To do: Of the records that follow, copy only the lines from the line containing "l_LastHeartbeatAt : time;" to the line containing "(l_SpecDigest l) (l_Role", both included, exactly as written.

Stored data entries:
(* ===== verification/OrchestratorCascade.v ===== *)
(** What a task command carries along: the dependents it freezes, releases or
    makes ready are exactly those the rules name, in the same transaction. *)

From S2P Require Import Prelude GoLib Runs Json Errors Contracts Approval Task TaskProps Project ProjectWf Specs EventStore EventStoreProps Capability CapabilityProps Effects Orchestrator OrchestratorTasks OrchestratorPlans OrchestratorGoals OrchestratorLogic OrchestratorStore OrchestratorSafety OrchestratorHandlers OrchestratorClock OrchestratorProps.

Module OrchestratorCascade.
Import EventStore Effects Orchestrator OrchestratorTasks OrchestratorPlans OrchestratorGoals OrchestratorLogic OrchestratorStore OrchestratorSafety OrchestratorHandlers OrchestratorClock OrchestratorProps.

(** ** Which dependents are ready *)
(** A task still alive keeps the dependent waiting until it has passed. *)
Definition prerequisite (t : Task.ModuleTask) (id : string) : Prop :=
  Task.State t <> TaskCanceled /\ Task.State t <> TaskSuperseded /\ id ∈ Task.DependentTaskIDs t.
Definition task_finished (t : Task.ModuleTask) : Prop :=
  Task.State t = TaskPassed \/ Task.State t = TaskIntegrated.

(** Among these tasks the dependent is defined and all it waits for is finished. *)
Definition ready_among (tasks : Task.ModuleTask -> Prop) (id : string) : Prop :=
  (exists t, tasks t /\ Task.ID t = id /\ Task.State t = TaskDefined) /\
  (exists t, tasks t /\ prerequisite t id) /\
  (forall t, tasks t -> prerequisite t id -> task_finished t).

Lemma contains_spec l x : contains l x = true <-> x ∈ l.
Proof.
  induction l as [|y l IH]; cbn; [split; [done|by intros ?%not_elem_of_nil]|].
  rewrite elem_of_cons. case_bool_decide; naive_solver.
Qed.
Lemma live_spec t id : depends_live t id = true <-> prerequisite t id.
Proof.
  unfold depends_live, prerequisite. rewrite negb_true_iff, !orb_false_iff, negb_false_iff, contains_spec,
    !bool_decide_eq_false. tauto.
Qed.
Lemma task_done_spec t : task_done t = true <-> task_finished t.
Proof.
  unfold task_done. rewrite negb_true_iff, andb_false_iff, !negb_false_iff, !bool_decide_eq_true. done.
Qed.

Lemma allTaskDependenciesAudited_spec tasks id :
  allTaskDependenciesAudited tasks id = true <->
  (exists k t, tasks !! k = Some t /\ prerequisite t id) /\
  (forall k t, tasks !! k = Some t -> prerequisite t id -> task_finished t).
Proof.
  unfold allTaskDependenciesAudited. cbv zeta.
  set (live := List.filter (fun task => depends_live task id) (values tasks)).
  assert (Hlive : forall t, In t live <-> (exists k, tasks !! k = Some t) /\ prerequisite t id).
  { intros t. unfold live. rewrite filter_In, <- list_elem_of_In, EventStoreProps.values_elem, live_spec. done. }
  destruct (existsb _ live) eqn:E; split.
  - done.
  - intros [_ Hall]. apply existsb_exists in E as (t & [[k Hk] Hd]%Hlive & Hn).
    apply negb_true_iff in Hn. specialize (Hall k t Hk Hd). apply task_done_spec in Hall. congruence.
  - intros Hn. assert (Hall : forall k t, tasks !! k = Some t -> prerequisite t id -> task_done t = true).
    { intros k t Hk Hd. destruct (task_done t) eqn:Ht; [done|].
      assert (existsb (fun task => negb (task_done task)) live = true); [|congruence].
      apply existsb_exists. exists t. rewrite Ht. split; [|done]. apply Hlive. eauto. }
    split; [|intros k t Hk Hd; apply task_done_spec; by eapply Hall].
    destruct live as [|t live'] eqn:El; [done|]. destruct (proj1 (Hlive t)) as [[k Hk] Hd]; [by left|]. eauto.
  - intros [(k & t & Hk & Hd) _]. destruct live as [|t' live'] eqn:El; [|done].
    exfalso. apply (proj2 (Hlive t)). eauto.
Qed.

(** The dependents [ready_dependents] transitions, of the tasks as indexed. *)
Definition ready_now (tasks : gmap string Task.ModuleTask) (id : string) : bool :=
  match tasks !! id with
  | Some t => (Task.State t ≟ TaskDefined) && allTaskDependenciesAudited tasks id
  | None => false
  end.

Lemma ready_now_spec tasks (P : Task.ModuleTask -> Prop) id :
  (forall k t, tasks !! k = Some t <-> P t /\ Task.ID t = k) ->
  ready_now tasks id = true <-> ready_among P id.
Proof.
  intros Hin. unfold ready_now, ready_among.
  assert (Hall : allTaskDependenciesAudited tasks id = true <->
    (exists t, P t /\ prerequisite t id) /\ (forall t, P t -> prerequisite t id -> task_finished t)).
  { rewrite allTaskDependenciesAudited_spec. split; intros [(x & Hx) Hf]; split.
    - destruct Hx as (t & [Ht _]%Hin & ?). eauto.
    - intros t Ht. apply (Hf (Task.ID t)). by apply Hin.
    - exists (Task.ID x), x. rewrite Hin. tauto.
    - intros k t [Ht _]%Hin. by apply Hf. }
  rewrite <- Hall. destruct (tasks !! id) as [t|] eqn:Ht.
  - rewrite andb_true_iff, bool_decide_eq_true. pose proof (proj1 (Hin _ _) Ht) as [? ?]. split.
    + intros [? ?]. eauto.
    + intros [(t' & Ht' & Hid & Hs) ?]. split; [|done].
      assert (tasks !! id = Some t') by by apply Hin. congruence.
  - split; [done|]. intros [(t' & Ht' & Hid & _) _].
    assert (tasks !! id = Some t') by by apply Hin. congruence.
Qed.

(** ** The updates *)
Section Updates.
Context `{codec : Codec}.

Definition writes_task (u : ProjectionUpdate) (id : string) (P : Task.ModuleTask -> Prop) : Prop :=
  u_AggregateType u = "task" /\ u_AggregateID u = id /\
  exists t, marshal_task t = Some (u_State u) /\ P t.
(** The dependent is blocked, by this task. *)
Definition frozen_by (taskID id : string) (u : ProjectionUpdate) : Prop :=
  writes_task u id (fun t => Task.State t = TaskBlockedDependency /\ taskID ∈ Task.BlockingTaskIDs t).
Definition made_ready (id : string) (u : ProjectionUpdate) : Prop :=
  writes_task u id (fun t => Task.State t = TaskReadyExecution).
(** The dependent no longer waits for the task. *)
Definition freed_by (taskID id : string) (u : ProjectionUpdate) : Prop :=
  writes_task u id (fun t => taskID ∉ Task.BlockingTaskIDs t).

(** Of the dependents a task froze, those it still blocks are released; [D]
    says what they were. *)
Inductive releases (D : string -> Task.ModuleTask -> Prop) (taskID : string)
    : list string -> list ProjectionUpdate -> Prop :=
| releases_nil : releases D taskID [] []
| releases_other id ids us t :
    D id t -> taskID ∉ Task.BlockingTaskIDs t -> releases D taskID ids us -> releases D taskID (id :: ids) us
| releases_freed id ids u us t :
    D id t -> taskID ∈ Task.BlockingTaskIDs t -> freed_by taskID id u -> releases D taskID ids us ->
    releases D taskID (id :: ids) (u :: us).

Lemma releases_mono (D D' : string -> Task.ModuleTask -> Prop) taskID ids us :
  (forall id t, D id t -> D' id t) -> releases D taskID ids us -> releases D' taskID ids us.
Proof. intros HD. induction 1; [constructor|eapply releases_other|eapply releases_freed]; eauto. Qed.
(** [^[a-z][a-z0-9...]{0,127}$] with the given punctuation. *)
Definition lower_name (punctuation : list Z) (value : string) : bool :=
  match bytes value with
  | [] => false
  | c :: rest => byte_in 97 122 c && Nat.leb (length rest) 127
      && forallb (fun c => byte_in 97 122 c || byte_in 48 57 c
                           || existsb (fun v => byte_is v c) punctuation) rest
  end.
Definition actionPattern : string -> bool := lower_name [95; 46; 58; 45].
Definition ruleIDPattern : string -> bool := lower_name [46; 95; 45].

(** ** Scopes *)
Record ProjectScope : Type := mkProjectScope {
  ps_TenantID : string;
  ps_ID : string;
  ps_State : string;
  ps_StateVersion : Z;
  ps_Classification : string
}.

Record TaskScope : Type := mkTaskScope {
  ts_TenantID : string;
  ts_ProjectID : string;
  ts_ID : string;
  ts_State : string;
  ts_StateVersion : Z;
  ts_SpecDigest : string;
  ts_OwnedPaths : list string;
  ts_ExecutionPlatform : string;
  ts_SandboxLevel : string;
  ts_WorkloadTrust : string;
  ts_DeploymentProfile : string;
  ts_HostileMultiTenant : bool;
  ts_RequiresNetworkIsolation : bool;
  ts_RequiresHiddenConfidentiality : bool
}.

Record Resource : Type := mkResource {
  rs_Type : string;
  rs_ID : string;
  rs_Path : string;
  rs_Attributes : gmap string string
}.

#[export] Instance Resource_eq_dec : EqDecision Resource.
Proof. solve_decision. Defined.

Record LeaseReference : Type := mkLeaseReference {
  lr_ID : string;
  lr_ExpiresAt : time;
  lr_PolicyVersion : string;
  lr_FencingToken : Z
}.
(* ===== verification/Lease.v ===== *)
(** Capability leases ([internal/authz/lease.go], [lease_tenant.go]): the signed
    lease record and its expiry, the signer interface and its HMAC
    implementation, the in-memory lease store, and the lease manager's
    operations.

    Each manager operation reads the store once and then, if all its checks
    pass, writes it once by a compare-and-swap on the fencing token; between
    the two other operations may run.  An operation therefore takes the store
    it reads and the store it writes; a call alone in the process has both
    equal.  The readings of clocks, generated identifiers and the context are
    arguments.  [json_Marshal] is the encoding of the signing view and
    [hmac_SHA256] the keyed hash; a manager is one that [NewLeaseManager]
    returned, so the guards against nil receivers are not modelled. *)

From S2P Require Import Prelude GoLib Trace Errors Contracts Path Authz.

Module Lease.
Import Authz.

Abbreviation LeaseState := string (only parsing).
Definition LeaseActive : LeaseState := "ACTIVE".
Definition LeaseRevoked : LeaseState := "REVOKED".
Definition LeaseExpired : LeaseState := "EXPIRED".

Record CapabilityLease : Type := mkLease {
  l_ID : string;
  l_IdempotencyKey : string;
  l_AgentInstanceID : string;
  l_PrincipalID : string;
  l_PrincipalType : PrincipalType;
  l_TenantID : string;
  l_ProjectID : string;
  l_ProjectVersion : Z;
  l_TaskID : string;
  l_TaskVersion : Z;
  l_SpecDigest : string;
  l_Role : string;
  l_Action : string;
  l_Resource : Resource;
  l_ParameterDigest : string;
  l_Capabilities : list string;
  l_IssuedAt : time;
  l_ExpiresAt : time;
  l_LastHeartbeatAt : time;
  l_HeartbeatIntervalSeconds : Z;
  l_PolicyVersion : string;
  l_BudgetAccountID : string;
  l_Nonce : string;
  l_FencingToken : Z;
  l_State : LeaseState;
  l_RevokedAt : option time;
  l_Signature : string
}.

#[global] Instance eta_lease : Eta CapabilityLease := fun l => mkLease
  (l_ID l) (l_IdempotencyKey l) (l_AgentInstanceID l) (l_PrincipalID l) (l_PrincipalType l)
  (l_TenantID l) (l_ProjectID l) (l_ProjectVersion l) (l_TaskID l) (l_TaskVersion l)
  (l_SpecDigest l) (l_Role l) (l_Action l) (l_Resource l) (l_ParameterDigest l) (l_Capabilities l)
  (l_IssuedAt l) (l_ExpiresAt l) (l_LastHeartbeatAt l) (l_HeartbeatIntervalSeconds l)
  (l_PolicyVersion l) (l_BudgetAccountID l) (l_Nonce l) (l_FencingToken l) (l_State l)
  (l_RevokedAt l) (l_Signature l).

#[export] Instance CapabilityLease_eq_dec : EqDecision CapabilityLease.
Proof. solve_decision. Defined.

Definition Reference (lease : CapabilityLease) : LeaseReference :=
  mkLeaseReference (l_ID lease) (l_ExpiresAt lease) (l_PolicyVersion lease) (l_FencingToken lease).

Definition isOperationLease (lease : CapabilityLease) : bool :=
  HasPrefix (l_IdempotencyKey lease) "runtime-operation-" && (rs_Path (l_Resource lease) ≠? "")
  && ((l_Action lease ≟ ActionModelGenerate) || (l_Action lease ≟ ActionToolInvoke)).

(** [3*time.Duration(seconds)*time.Second]. *)
Definition heartbeat_window (seconds : Z) : duration := wrap64 (wrap64 (3 * seconds) * Second).

Definition IsExpired (lease : CapabilityLease) (now : time) : bool :=
  if IsZero (l_ExpiresAt lease) || negb (Before now (l_ExpiresAt lease)) then true else
  if isOperationLease lease then false else
  (0 <? l_HeartbeatIntervalSeconds lease) && negb (IsZero (l_LastHeartbeatAt lease))
  && negb (Before now (Add (l_LastHeartbeatAt lease) (heartbeat_window (l_HeartbeatIntervalSeconds lease)))).

(** ** Helpers *)
Fixpoint containsString (values : list string) (expected : string) : bool :=
  match values with
  | [] => false
  | value :: values => if value ≟ expected then true else containsString values expected
  end.

Definition validLeasePrincipalBinding (action : string) (principalType : PrincipalType)
    (role : string) : bool :=
  if action ≟ ActionKnowledgeWrite then
    (principalType ≟ PrincipalKnowledgeCurator) && (role ≟ RoleKnowledgeCurator)
  else if action ≟ ActionArtifactPublish then
    (principalType ≟ PrincipalService) && (role ≟ RoleService)
  else true.

(** The loop asks [right] for each key of [left]; a missing key reads as "". *)
Definition resourcesEqual (left right : Resource) : bool :=
  if (rs_Type left ≠? rs_Type right) || (rs_ID left ≠? rs_ID right) || (rs_Path left ≠? rs_Path right)
     || negb (Nat.eqb (size (rs_Attributes left)) (size (rs_Attributes right)))
  then false else
  negb (any_entry (fun key value => default "" (rs_Attributes right !! key) ≠? value)
          (rs_Attributes left)).

Definition decisionBindingsEqual (left right : DecisionBinding) : bool :=
  (db_PrincipalID left ≟ db_PrincipalID right) && (db_TenantID left ≟ db_TenantID right)
  && (db_ProjectID left ≟ db_ProjectID right) && (db_ProjectVersion left =? db_ProjectVersion right)
  && (db_TaskID left ≟ db_TaskID right) && (db_TaskVersion left =? db_TaskVersion right)
  && (db_SpecDigest left ≟ db_SpecDigest right) && (db_Role left ≟ db_Role right)
  && (db_Action left ≟ db_Action right) && resourcesEqual (db_Resource left) (db_Resource right)
  && (db_ParameterDigest left ≟ db_ParameterDigest right)
  && (db_BudgetAccountID left ≟ db_BudgetAccountID right).

(** Copies of maps, slices and pointed-to times: the same values. *)
Definition cloneStringMap (input : gmap string string) : gmap string string :=
  if Nat.eqb (size input) 0 then ∅ else input.
Definition cloneResource (r : Resource) : Resource :=
  mkResource (rs_Type r) (rs_ID r) (rs_Path r) (cloneStringMap (rs_Attributes r)).
Definition cloneLease (lease : CapabilityLease) : CapabilityLease :=
  lease ⟦ l_Capabilities := copy_slice (l_Capabilities lease) ⟧
        ⟦ l_Resource := cloneResource (l_Resource lease) ⟧.

(** All the text of a lease that must be free of control characters. *)
Definition lease_text (lease : CapabilityLease) : string :=
  l_ID lease +:+ l_IdempotencyKey lease +:+ l_AgentInstanceID lease +:+ l_PrincipalID lease
  +:+ l_ProjectID lease +:+ l_TaskID lease +:+ l_Role lease +:+ l_Action lease
  +:+ l_ParameterDigest lease +:+ l_PolicyVersion lease +:+ l_BudgetAccountID lease +:+ l_Nonce lease.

Answer for the task:
  l_LastHeartbeatAt : time;
  l_HeartbeatIntervalSeconds : Z;
  l_PolicyVersion : string;
  l_BudgetAccountID : string;
  l_Nonce : string;
  l_FencingToken : Z;
  l_State : LeaseState;
  l_RevokedAt : option time;
  l_Signature : string
}.

#[global] Instance eta_lease : Eta CapabilityLease := fun l => mkLease
  (l_ID l) (l_IdempotencyKey l) (l_AgentInstanceID l) (l_PrincipalID l) (l_PrincipalType l)
  (l_TenantID l) (l_ProjectID l) (l_ProjectVersion l) (l_TaskID l) (l_TaskVersion l)
  (l_SpecDigest l) (l_Role l) (l_Action l) (l_Resource l) (l_ParameterDigest l) (l_Capabilities l)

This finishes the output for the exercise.